There was something exciting about all of us heading to ballot boxes across the country with the same aim this election It was a rare show of unity on the left.
I’m not just talking about my family here. Walking into pubs and having conversations with people who have never bothered with formal politics before – or it hasn’t bothered with them, perhaps. Non-political people turning out in droves. Seemingly switched-off friends proud of casting their ballot.
At the same time came a realisation that the Greens will, sadly, be a one-MP party for many years. Coming third in Bristol – and failing to achieve second place anywhere else – was a hammer blow when many expected Molly Scott Cato to win. Caroline Lucas is an incredible and inspiring MP. But the Greens are at risk of remaining The Brighton Party. It is through no great fault of their own, but it is a reality nonetheless.
Part of this is that we have a broken voting system – one which the Greens rightly fight against. But I feel, for my own part, that fight is now better placed within Labour, alongside everyone from shadow Chancellor John McDonnell to Chuka Umunna.

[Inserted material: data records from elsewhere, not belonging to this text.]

Definition GetBetOdds (bet : CPeerlessLegDB) (lockedEvent : CPeerlessBaseEventDB)
    (result : CPeerlessResultDB) (fWagerrProtocolV3 : bool) : Z * Z :=
  let fLegacyInitialHomeFavorite := be_fLegacyInitialHomeFavorite lockedEvent in
  let home := rs_nHomeScore result in
  let away := rs_nAwayScore result in
  let legacySpreadDiff := i32 (if fLegacyInitialHomeFavorite then home - away else away - home) in
  let totalPoints := u32 (home + away) in
  let sp := be_nSpreadPoints lockedEvent in
  if is_result result eventRefund then refund_odds
  else
    match OutcomeType_of (leg_nOutcome bet) with
    | Some moneyLineHomeWin =>
        if is_result result mlRefund || ((be_nHomeOdds lockedEvent =? 0) && fWagerrProtocolV3) then refund_odds
        else if away <? home then win_odds (be_nHomeOdds lockedEvent)
        else lose_odds
    | Some moneyLineAwayWin =>
        if is_result result mlRefund || ((be_nAwayOdds lockedEvent =? 0) && fWagerrProtocolV3) then refund_odds
        else if home <? away then win_odds (be_nAwayOdds lockedEvent)
        else lose_odds
    | Some moneyLineDraw =>
        if is_result result mlRefund || ((be_nDrawOdds lockedEvent =? 0) && fWagerrProtocolV3) then refund_odds
        else if home =? away then win_odds (be_nDrawOdds lockedEvent)
        else lose_odds
    | Some spreadHome =>
        if is_result result spreadsRefund || ((be_nSpreadHomeOdds lockedEvent =? 0) && fWagerrProtocolV3) then refund_odds
        else if negb fWagerrProtocolV3 then
          if legacySpreadDiff =? sp then refund_odds
          else if fLegacyInitialHomeFavorite then
            if sp <? legacySpreadDiff then win_odds (be_nSpreadHomeOdds lockedEvent) else lose_odds
          else
            if legacySpreadDiff <? sp then win_odds (be_nSpreadHomeOdds lockedEvent) else lose_odds
        else
          let difference := i32 (home - away) in
          if Z.rem sp 50 =? 0 then
            if i32 (sp + difference) =? 0 then refund_odds
            else if 0 <? i32 (sp + difference) then win_odds (be_nSpreadHomeOdds lockedEvent)
            else lose_odds
          else if Z.rem sp 25 =? 0 then CalculateAsianSpreadOdds lockedEvent difference true
          else lose_odds
    | Some spreadAway =>
        if is_result result spreadsRefund || ((be_nSpreadAwayOdds lockedEvent =? 0) && fWagerrProtocolV3) then refund_odds
        else if negb fWagerrProtocolV3 then
          if legacySpreadDiff =? sp then refund_odds
          else if fLegacyInitialHomeFavorite then
            if legacySpreadDiff <? sp then win_odds (be_nSpreadAwayOdds lockedEvent) else lose_odds
          else
            if sp <? legacySpreadDiff then win_odds (be_nSpreadAwayOdds lockedEvent) else lose_odds
        else
          let difference := i32 (away - home) in
          if Z.rem sp 50 =? 0 then
            if i32 (i32 (sp * (-1)) + difference) =? 0 then refund_odds
            else if 0 <? i32 (i32 (sp * (-1)) + difference) then win_odds (be_nSpreadAwayOdds lockedEvent)
            else lose_odds
          else if Z.rem sp 25 =? 0 then CalculateAsianSpreadOdds lockedEvent difference false
          else lose_odds
    | Some totalOver =>
        if is_result result totalsRefund || ((be_nTotalOverOdds lockedEvent =? 0) && fWagerrProtocolV3) then refund_odds
        else if totalPoints =? be_nTotalPoints lockedEvent then refund_odds
        else if be_nTotalPoints lockedEvent <? totalPoints then win_odds (be_nTotalOverOdds lockedEvent)
        else lose_odds
    | Some totalUnder =>
        if is_result result totalsRefund || ((be_nTotalUnderOdds lockedEvent =? 0) && fWagerrProtocolV3) then refund_odds
        else if totalPoints =? be_nTotalPoints lockedEvent then refund_odds
        else if totalPoints <? be_nTotalPoints lockedEvent then win_odds (be_nTotalUnderOdds lockedEvent)
        else lose_odds
    | None => lose_odds
    end.

(** The overload for field bets (its protocol argument is unused). *)
Definition GetBetOdds_field (bet : CFieldLegDB) (lockedEvent : CFieldEventDB) (result : CFieldResultDB) :
    Z * Z :=
  if frs_nResultType result =? ResultType_value eventRefund then refund_odds
  else
    let contederResult :=
      default (ContenderResult_value DNF) (frs_contendersResults result !! fleg_nContenderId bet) in
    let contenderInfo := contender (fev_contenders lockedEvent) (fleg_nContenderId bet) in
    let at_place r := contederResult =? ContenderResult_value r in
    match FieldBetOutcomeType_of (fleg_nOutcome bet) with
    | Some outright =>
        if at_place place1 then win_odds (ci_nOutrightOdds contenderInfo) else lose_odds
    | Some place =>
        if at_place place1 || at_place place2 then win_odds (ci_nPlaceOdds contenderInfo) else lose_odds
    | Some show =>
        if at_place place1 || at_place place2 || at_place place3
        then win_odds (ci_nShowOdds contenderInfo) else lose_odds
    | None => lose_odds
    end.

Definition GetBetPotentialOdds (bet : CPeerlessLegDB) (lockedEvent : CPeerlessBaseEventDB) : Z :=
  match OutcomeType_of (leg_nOutcome bet) with
  | Some moneyLineHomeWin => be_nHomeOdds lockedEvent
  | Some moneyLineAwayWin => be_nAwayOdds lockedEvent
  | Some moneyLineDraw => be_nDrawOdds lockedEvent
  | Some spreadHome => be_nSpreadHomeOdds lockedEvent
  | Some spreadAway => be_nSpreadAwayOdds lockedEvent
  | Some totalOver => be_nTotalOverOdds lockedEvent
  | Some totalUnder => be_nTotalUnderOdds lockedEvent
  | None => 0
  end.

Definition GetBetPotentialOdds_field (bet : CFieldLegDB) (lockedEvent : CFieldEventDB) : Z :=
  match fev_contenders lockedEvent !! fleg_nContenderId bet with
  | None => 0
  | Some c =>
      match FieldBetOutcomeType_of (fleg_nOutcome bet) with
      | Some outright => ci_nOutrightOdds c
      | Some place => ci_nPlaceOdds c
      | Some show => ci_nShowOdds c
      | None => 0
      end
  end.

(** ** Results of a block *)
Record CBlockIndex := { nHeight : Z; vResultIDs : list Z }.

(** The loop of the two functions below: ids without a result are skipped;
    before v3 the first result ends it. *)
Fixpoint results_from_db {R} (table : gmap Z R) (fMultipleResultsAllowed : bool) (ids : list Z) : list R :=
  match ids with
  | [] => []
  | nEventId :: ids =>
      match dbRead table nEventId with
      | None => results_from_db table fMultipleResultsAllowed ids
      | Some res =>
          if fMultipleResultsAllowed then res :: results_from_db table fMultipleResultsAllowed ids
          else [res]
      end
  end.

Definition GetPLResultsFromDB (env : ChainEnv) (v : CBettingsView) (pindexPrev : option CBlockIndex) :
    option (list CPeerlessResultDB) :=
  pindexPrev ← pindexPrev;
  Some (results_from_db (results v) (V3 env <=? nHeight pindexPrev) (vResultIDs pindexPrev)).

Definition GetFieldResultsFromDB (env : ChainEnv) (v : CBettingsView) (pindexPrev : option CBlockIndex) :
    option (list CFieldResultDB) :=
  pindexPrev ← pindexPrev;
  Some (results_from_db (fieldResults v) (V3 env <=? nHeight pindexPrev) (vResultIDs pindexPrev)).

(** The chain game results of a block: transactions of at most two outputs
    sent by an oracle. *)
Fixpoint cg_results_of_vouts (env : ChainEnv) (nLastBlockHeight : Z) (tx : CTransaction)
    (vout : list CTxOut) : option (list CChainGamesResultDB) :=
  match vout with
  | [] => Some []
  | txOut :: vout =>
      match ParseBettingTx (scriptPubKey txOut) with
      | Some (ChainGamesResultTx resultTx) =>
          valid ← IsValidOracleTx env tx nLastBlockHeight;
          rest ← cg_results_of_vouts env nLastBlockHeight tx vout;
          Some (if valid : bool then {| cgres_nEventId := cgr_nEventId resultTx |} :: rest else rest)
      | _ => cg_results_of_vouts env nLastBlockHeight tx vout
      end
  end.

Fixpoint GetCGLottoEventResults (env : ChainEnv) (nLastBlockHeight : Z) (vtx : list CTransaction) :
    option (list CChainGamesResultDB) :=
  match vtx with
  | [] => Some []
  | tx :: vtx =>
      if (2 <? length (tx_vout tx))%nat then GetCGLottoEventResults env nLastBlockHeight vtx
      else
        rs ← cg_results_of_vouts env nLastBlockHeight tx (tx_vout tx);
        rest ← GetCGLottoEventResults env nLastBlockHeight vtx;
        Some (rs ++ rest)
  end.

(** ** Lemmas on odds *)

(** Odds as an oracle sets them: closed (0) or at least even money. *)
Definition odds_ok (odds : Z) : Prop := odds = 0 \/ BET_ODDSDIVISOR <= odds < 2 ^ 32.

Lemma CalculateEffectiveOdds_ge odds :
  BET_ODDSDIVISOR <= odds < 2 ^ 32 ->
  CalculateEffectiveOdds odds = BET_ODDSDIVISOR + ((odds - BET_ODDSDIVISOR) * 94) `div` 100.
Proof.
  unfold CalculateEffectiveOdds, BET_ODDSDIVISOR. pow2_lits. intros Ho.
  change (Z.quot 10000 2) with 5000.
  destruct (Z.eqb_spec odds 0); [lia|]. destruct (Z.eqb_spec odds 5000); [lia|].
  destruct (Z.eqb_spec odds 10000) as [->|]; [done|]. simpl orb. cbv iota.
  rewrite (wrapU_small 64 (odds - 10000)) by range.
  rewrite (wrapU_small 64 (_ * 9400)) by range.
  rewrite (wrapU_small 64) by (unfold inU; pow2_lits; Z.to_euclidean_division_equations; lia).
  rewrite (wrapU_small 32) by (unfold inU; pow2_lits; Z.to_euclidean_division_equations; lia).
  Z.to_euclidean_division_equations; lia.
Qed.

Lemma CalculateEffectiveOdds_zero : CalculateEffectiveOdds 0 = 0.
Proof. done. Qed.

Lemma CalculateEffectiveOdds_bounds odds :
  odds_ok odds -> 0 <= CalculateEffectiveOdds odds <= odds.
Proof.
  intros [->|Ho]; [done|]. rewrite CalculateEffectiveOdds_ge by done.
  unfold BET_ODDSDIVISOR in *. Z.to_euclidean_division_equations; lia.
Qed.

(** The 6% commission.  For odds of at least even money the effective
    odds are the even money plus 94% of the rest, rounded down: never below
    even money, never above the on-chain odds, and monotone in them. *)
Theorem CalculateEffectiveOdds_spec o1 o2 :
  BET_ODDSDIVISOR <= o1 -> o1 <= o2 -> o2 < 2 ^ 32 ->
  CalculateEffectiveOdds o1 = BET_ODDSDIVISOR + ((o1 - BET_ODDSDIVISOR) * 94) `div` 100 /\
  BET_ODDSDIVISOR <= CalculateEffectiveOdds o1 <= o1 /\
  CalculateEffectiveOdds o1 <= CalculateEffectiveOdds o2.
Proof.
  intros H1 H2 H3. rewrite !CalculateEffectiveOdds_ge by lia. unfold BET_ODDSDIVISOR in *.
  Z.to_euclidean_division_equations; lia.
Qed.

(** Below even money the subtraction wraps around.  For every odds in
    (0, 10000) other than 5000 the effective odds are not a commission on the
    odds but a 32-bit remainder above the highest odds betting knows. *)
Theorem CalculateEffectiveOdds_underflow odds :
  0 < odds < BET_ODDSDIVISOR -> odds <> 5000 ->
  BET_MAXODDS < CalculateEffectiveOdds odds.
Proof.
  unfold CalculateEffectiveOdds, BET_MAXODDS, BET_ODDSDIVISOR. intros Ho Hne.
  change (Z.quot 10000 2) with 5000.
  destruct (Z.eqb_spec odds 0); [lia|]. destruct (Z.eqb_spec odds 5000); [lia|].
  destruct (Z.eqb_spec odds 10000); [lia|]. simpl orb. cbv iota.
  unfold wrapU. pow2_lits. Z.to_euclidean_division_equations; lia.
Qed.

On the environment, too, Labour has much to commend itself. But there is more to be done. Green voices are needed within the party to put the case for environmental and social justice as being as being two sides of the same coin. The party has made great strides in realising this.
The big picture, however, is this: Britain needs a Labour government. I know from experience that the vast majority of Green members want this too.
It now feels clear that the changes within Labour are much more than temporary – there has been an internal culture shift. With around 600,000 members, Labour is now the great movement of the left. A broad church, but one that was resoundingly united around an inspiring manifesto this year.
This goes way beyond Jeremy Corbyn. Like most people, I did not expect Labour to pick up seats this election. And I’ve had my criticisms of the Labour leader in the past. But the ideas that put him there – or the best part of it, an open and pluralistic left, are vital for this country. And that takes people and effort.
These are exciting times for progressives. There is so much to be done. And our movement is nothing if not red and green. Thankfully, both exist and thrive within both parties.
I’m looking forward to working with and campaigning with all those across the left in the years to come.
Josiah Mortimer is editor of Left Foot Forward.